Orthanc server locking up and restart locks SQLite

Hi,

First time posting here.
We are using Orthanc as part of an AI solution.

From the company supporting us we recieved the setup and LUA scripts to perform the tasks needed.
However we notice that the server sometimes locks up and refuses to accept any images.

In the logs we don’t see anything showing an issue.
When restarting the service our SQLite DB goes in to a lock causing the server to get stuck

Only solution then is to reboot the server.
However we are looking for a solution as to why it locks up in the first place.
Aswell as a procedure on how to reboot Orthanc server without SQLite locking up.

Any one have any ideas where i could start?

We are running it on a Windows 2016 server with sufficient memory.
The server stays up for about 2 - 3 weeks and then locks.

Thanks

Forgot to mention the LUA scripts purpose.
It just Anonymizes the DICOM and then transfers it to an external source for analyzing the images.

But it already fails at recieving the images as it doesn’t show up in the log when locking up.

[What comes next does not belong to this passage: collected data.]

(** The probe exits with 7 at the first cycle at which the software interrupt of some hart
    has been pending for more than [THRESHOLD] cycles, and names such a hart; it exits with
    0 when there is no such cycle. *)
Theorem ipitmr_exact : 0 <= THRESHOLD -> 0 <= END < 2 ^ 64 ->
  match ipitmr_main THRESHOLD END tb0 with
  | (0, NoWedge cyc) => cyc = END /\ forall k h, (k <= Z.to_nat END)%nat -> In h harts4 -> ~ late h k
  | (7, MsipPending cyc h _ _ _) => exists k, (1 <= k <= Z.to_nat END)%nat /\ cyc = Z.of_nat k /\ In h harts4 /\ late h k /\
      forall j g, (j < k)%nat -> In g harts4 -> ~ late g j
  | _ => False
  end.
Proof.
  intros HT HE. change (2 ^ 64) with 18446744073709551616 in HE. unfold ipitmr_main, ipitmr_run, looks. rewrite Z.sub_0_r.
  set (P := fun (k : nat) (s : ipitmr_state) => msip_at k s /\ forall j h, (j <= k)%nat -> In h harts4 -> ~ late h j).
  pose proof (post_loop_ran (fun cyc => cyc <? END) (ipitmr_look THRESHOLD) tb0 0 P (Z.to_nat END) 0 ipitmr_start) as Hr.
  rewrite Z.add_0_l in Hr. change (Z.of_nat 0) with 0 in Hr. change (after tb0 0) with tb0 in Hr.
  assert (HP0 : P 0%nat ipitmr_start).
  { split; [split; [reflexivity|]|intros j h Hj _ [Hl _]; lia]. intros h w Hw. apply lookup_replicate in Hw as [-> _]. split; [apply marks_start|reflexivity]. }
  assert (Hlook : forall j s, (j < Z.to_nat END)%nat -> P j s -> let '(r, s') := ipitmr_look THRESHOLD (seen (S j)) (Z.of_nat (S j)) s in
    match r with None => P (S j) s' | Some (h, _) => In h harts4 /\ late h (S j) end).
  { intros j s Hj [Hw Hn]. unfold ipitmr_look. set (s1 := fold_left _ _ _). assert (W1 : msip_at j s1) by (unfold msip_at, s1; rewrite con_ports_watches; exact Hw).
    clearbody s1. cbv zeta. destruct (msip_watched j s1 ltac:(lia) W1) as [Hw' Hl']. cbv zeta in Hw', Hl'. set (l := imap _ (watches s1)) in *. clearbody l.
    specialize (Hl' ltac:(change (2 ^ 64) with 18446744073709551616; lia) HT). pose proof (find_first (msip_late THRESHOLD (seen (S j)) (Z.of_nat (S j)) l) harts4) as Hf.
    destruct (List.find _ harts4) as [h|].
    - destruct Hf as [Hin Hf]. split; [exact Hin|]. apply Hl'; assumption.
    - split; [exact Hw'|]. intros i h Hi Hin. destruct (Nat.eq_dec i (S j)) as [->|]; [|apply Hn; [lia|exact Hin]]. rewrite <- Hl' by exact Hin. rewrite Hf by exact Hin. discriminate. }
  specialize (Hr ltac:(lia) ltac:(change (2 ^ 64) with 18446744073709551616; lia) ltac:(intros j Hj; apply Z.ltb_lt; lia) HP0).
  specialize (Hr ltac:(intros j s Hj HP; rewrite Z.add_0_l; pose proof (Hlook j s ltac:(lia) HP) as Hs; destruct (ipitmr_look _ _ _ _); intros ->; exact Hs)).
  destruct (post_loop _ _ _ _ _ _) as [[[h d]|] [[tb cyc] s]].
  - destruct Hr as (j & s1 & Hj & -> & -> & HP & El). rewrite Z.add_0_l in *. pose proof (Hlook j s1 ltac:(lia) HP) as Hs. rewrite El in Hs. destruct Hs as [Hin Hl].
    exists (S j). split; [lia|]. split; [reflexivity|]. split; [exact Hin|]. split; [exact Hl|]. destruct HP as [_ Hn]. intros i g Hi. apply Hn. lia.
  - destruct Hr as (_ & -> & _ & Hn). rewrite Nat.add_0_l in *. split; [lia|exact Hn].
Qed.
End Ipitmr_run.

Section Injfsm_run.
Context `{Model} `{!Netlist} (THRESHOLD WINDOW FORCE_HART : Z) (k0 : probe_ckpt).
Notation seen := (after (k_tb k0)).
Definition pend (h k : nat) : bool := negb (msip_cur (seen k) h =? 0).
(** Pending for more than [THRESHOLD] cycles of the run. *)
Definition unserviced (h k : nat) : Prop := raised (pend h) (Z.to_nat THRESHOLD + 2) k.
Definition count_at (h k : nat) : Z := match k with O => 0xFFFFFFFFFFFFFFFF | S _ => brCnt (seen k) (Z.of_nat h) end.
(** The transitions of the branch counter of a hart. *)
Definition moves (h k : nat) : list BrEvt :=
  omap (fun j => if count_at h j =? count_at h (pred j) then None else Some (br_event (seen j) (k_cyc k0 + Z.of_nat j) (Z.of_nat h))) (seq 1 k).

Definition br_at (k : nat) (l : list br_watch) : Prop :=
  length l = 4%nat /\
  forall h w, l !! h = Some w -> marks (pend h) (k_cyc k0) k (msip_since w) /\ (msip_was w =? 0) = negb (was_up (pend h) k) /\
    brPrev w = count_at h k /\ holds RING64 (br_ring w) (moves h k).

Lemma RING64_pos : (0 < RING64)%nat.
Proof. unfold RING64. lia. Qed.

Lemma br_watched k l : br_at k l -> br_at (S k) (imap (br_step (seen (S k)) (k_cyc k0 + Z.of_nat (S k))) l).
Proof.
  intros [Hlen Hl]. split; [rewrite length_imap; exact Hlen|]. intros h w. rewrite list_lookup_imap.
  destruct (l !! h) as [w0|] eqn:E; [|discriminate]. intros Ew. apply (inj Some) in Ew as <-. destruct (Hl h w0 E) as (M & P & B & R).
  unfold br_step. cbv zeta. set (r := if _ =? brPrev w0 then _ else _). assert (Hr : holds RING64 r (moves h (S k))).
  { subst r. rewrite B. unfold moves. rewrite omap_seq_S. change (pred (S k)) with k.
    change (brCnt (seen (S k)) (Z.of_nat h)) with (count_at h (S k)). destruct (count_at h (S k) =? count_at h k); [rewrite app_nil_r; exact R|].
    apply ring_push_holds; [exact RING64_pos|exact R]. }
  clearbody r. cbn [msip_since msip_was brPrev br_ring]. split; [rewrite P; exact (marks_step (pend h) (k_cyc k0) k _ M)|]. split; [|split; [reflexivity|exact Hr]].
  exact (eq_sym (negb_involutive _)).
Qed.

Lemma br_late_iff k l h : 0 <= THRESHOLD -> 0 <= k_cyc k0 -> k_cyc k0 + Z.of_nat k < 2 ^ 64 -> br_at k l -> In h harts4 -> (1 <= k)%nat ->
  br_late THRESHOLD FORCE_HART (seen k) (k_cyc k0 + Z.of_nat k) l h = true <-> FORCE_HART < 0 /\ unserviced h k.
Proof.
  change (2 ^ 64) with 18446744073709551616. intros HT Hc Hlt [Hlen Hl] Hin Hk. apply harts4_lt in Hin. unfold br_late, unserviced.
  destruct (l !! h) as [w|] eqn:E; [|apply lookup_ge_None in E; lia]. destruct (Hl h w E) as (M & _). rewrite <- uptime_raised.
  destruct (Z.ltb_spec FORCE_HART 0); [|split; [discriminate|lia]]. rewrite andb_true_l. change (negb (msip_cur (seen k) h =? 0)) with (pend h k).
  destruct k as [|k]; [lia|]. unfold marks in M. cbn [uptime] in M |- *. destruct (pend h (S k)); [|cbn [andb]; split; [discriminate|lia]].
  rewrite (M _ eq_refl). pose proof (uptime_le (pend h) k). rewrite andb_true_l.
  destruct (Z.eqb_spec (k_cyc k0 + Z.of_nat (S k - uptime (pend h) k)) 0); [lia|]. rewrite andb_true_l, u64_id, Z.ltb_lt by (unfold is_u64; lia). lia.
Qed.

Definition injfsm_at (k : nat) (s : injfsm_state) : Prop :=
  br_at k (brs s) /\ forall j, (j <= k)%nat -> if FORCE_HART <? 0 then forall h, In h harts4 -> ~ unserviced h j else Z.of_nat j <= THRESHOLD.

Lemma injfsm_step k s : 0 <= THRESHOLD -> 0 <= k_cyc k0 -> k_cyc k0 + Z.of_nat (S k) < 2 ^ 64 -> injfsm_at k s ->
  let '(r, s') := injfsm_look THRESHOLD FORCE_HART (k_cyc k0) (seen (S k)) (k_cyc k0 + Z.of_nat (S k)) s in
  br_at (S k) (brs s') /\
  match r with
  | None => injfsm_at (S k) s'
  | Some h => if FORCE_HART <? 0 then exists g, h = Z.of_nat g /\ In g harts4 /\ unserviced g (S k) else h = FORCE_HART /\ Z.of_nat (S k) = THRESHOLD + 1
  end.
Proof.
  intros HT Hc Hlt [Hb Hn]. unfold injfsm_look. cbv zeta. apply br_watched in Hb. set (l := imap _ (brs s)) in *. clearbody l.
  pose proof (fun h Hin => br_late_iff (S k) l h HT Hc Hlt Hb Hin ltac:(lia)) as Hlate.
  pose proof (find_first (br_late THRESHOLD FORCE_HART (seen (S k)) (k_cyc k0 + Z.of_nat (S k)) l) harts4) as Hf.
  pose proof (Hn k ltac:(lia)) as Hk. unfold injfsm_at. destruct (Z.ltb_spec FORCE_HART 0) as [HF|HF].
  - destruct (Z.leb_spec 0 FORCE_HART); [lia|]. cbn [andb]. destruct (List.find _ harts4) as [h|].
    + destruct Hf as [Hin Hf]. destruct (Z.leb_spec 0 (Z.of_nat h)); [|lia]. split; [exact Hb|]. exists h. split; [reflexivity|]. split; [exact Hin|]. apply Hlate; assumption.
    + destruct (Z.leb_spec 0 (-1)); [lia|]. assert (Hn' : forall j, (j <= S k)%nat -> forall h, In h harts4 -> ~ unserviced h j).
      { intros j Hj h Hin Hu. destruct (Nat.eq_dec j (S k)) as [->|]; [|exact (Hn j ltac:(lia) h Hin Hu)].
        pose proof (proj2 (Hlate h Hin) (conj HF Hu)) as Ht. rewrite (Hf h Hin) in Ht. discriminate. }
      destruct (_ <=? _); (split; [exact Hb|]); (split; [exact Hb|exact Hn']).
  - assert (En : List.find (br_late THRESHOLD FORCE_HART (seen (S k)) (k_cyc k0 + Z.of_nat (S k)) l) harts4 = None).
    { destruct (List.find _ _) as [h|] eqn:E; [|reflexivity]. apply List.find_some in E as [Hin E]. apply Hlate in E; [lia|exact Hin]. }
    rewrite En. destruct (Z.leb_spec 0 FORCE_HART); [|lia]. rewrite andb_true_l. change (2 ^ 64) with 18446744073709551616 in Hlt.
    replace (u64 (k_cyc k0 + Z.of_nat (S k) - k_cyc k0)) with (Z.of_nat (S k)) by (rewrite u64_id; unfold is_u64; lia).
    destruct (Z.ltb_spec THRESHOLD (Z.of_nat (S k))) as [Hgt|Hle].
    + destruct (Z.leb_spec 0 FORCE_HART); [|lia]. split; [exact Hb|]. split; [reflexivity|lia].
    + destruct (Z.leb_spec 0 (-1)); [lia|]. assert (Hn' : forall j, (j <= S k)%nat -> Z.of_nat j <= THRESHOLD) by (intros; lia).
      destruct (_ <=? _); (split; [exact Hb|]); (split; [exact Hb|exact Hn']).
Qed.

From the company supporting us we recieved the setup and LUA scripts
to perform the tasks needed.

Given the time frames and the nature of the Lua procedures (which you
explain in a later message), I'm assuming you cannot easily "try it
without them for a few weeks". Still, if you happen to have a testing
environment where you can reproduce the problem, I encourage you to try
without the Lua procedures as we attempt to find solutions (if it can
be isolated to the Lua code it would help the troubleshooting process).

Also don't hesitate to post the code here if it's not sensitive or
proprietary.

However we notice that the server sometimes locks up and refuses to
accept any images.

I would encourage you to use a "debug build" of Orthanc until the next
lock up. Although they're available for the LSB[1], I must admit I'm
not sure they are for Windows. Maybe somebody else here can quickly
confirm, otherwise don't hesitate to ask more explicitly for help to
figure that out and possibly file a request for such builds if they're
not available. Also note that since Orthanc is open source, any company
(like the one you mention) may be able to build such programs that
include debug information (and the Orthanc project would welcome the
contribution of the build procedures!).

Once Orthanc locks up, you may open the Windows Task Manager, right-
click Orthanc, and select "Create dump file". You may then compress the
resulting file and send it to someone who can extract useful
information out of it (it will allow seeing "where" Orthanc is stuck),
or do it yourself with a debugger if you have the skills.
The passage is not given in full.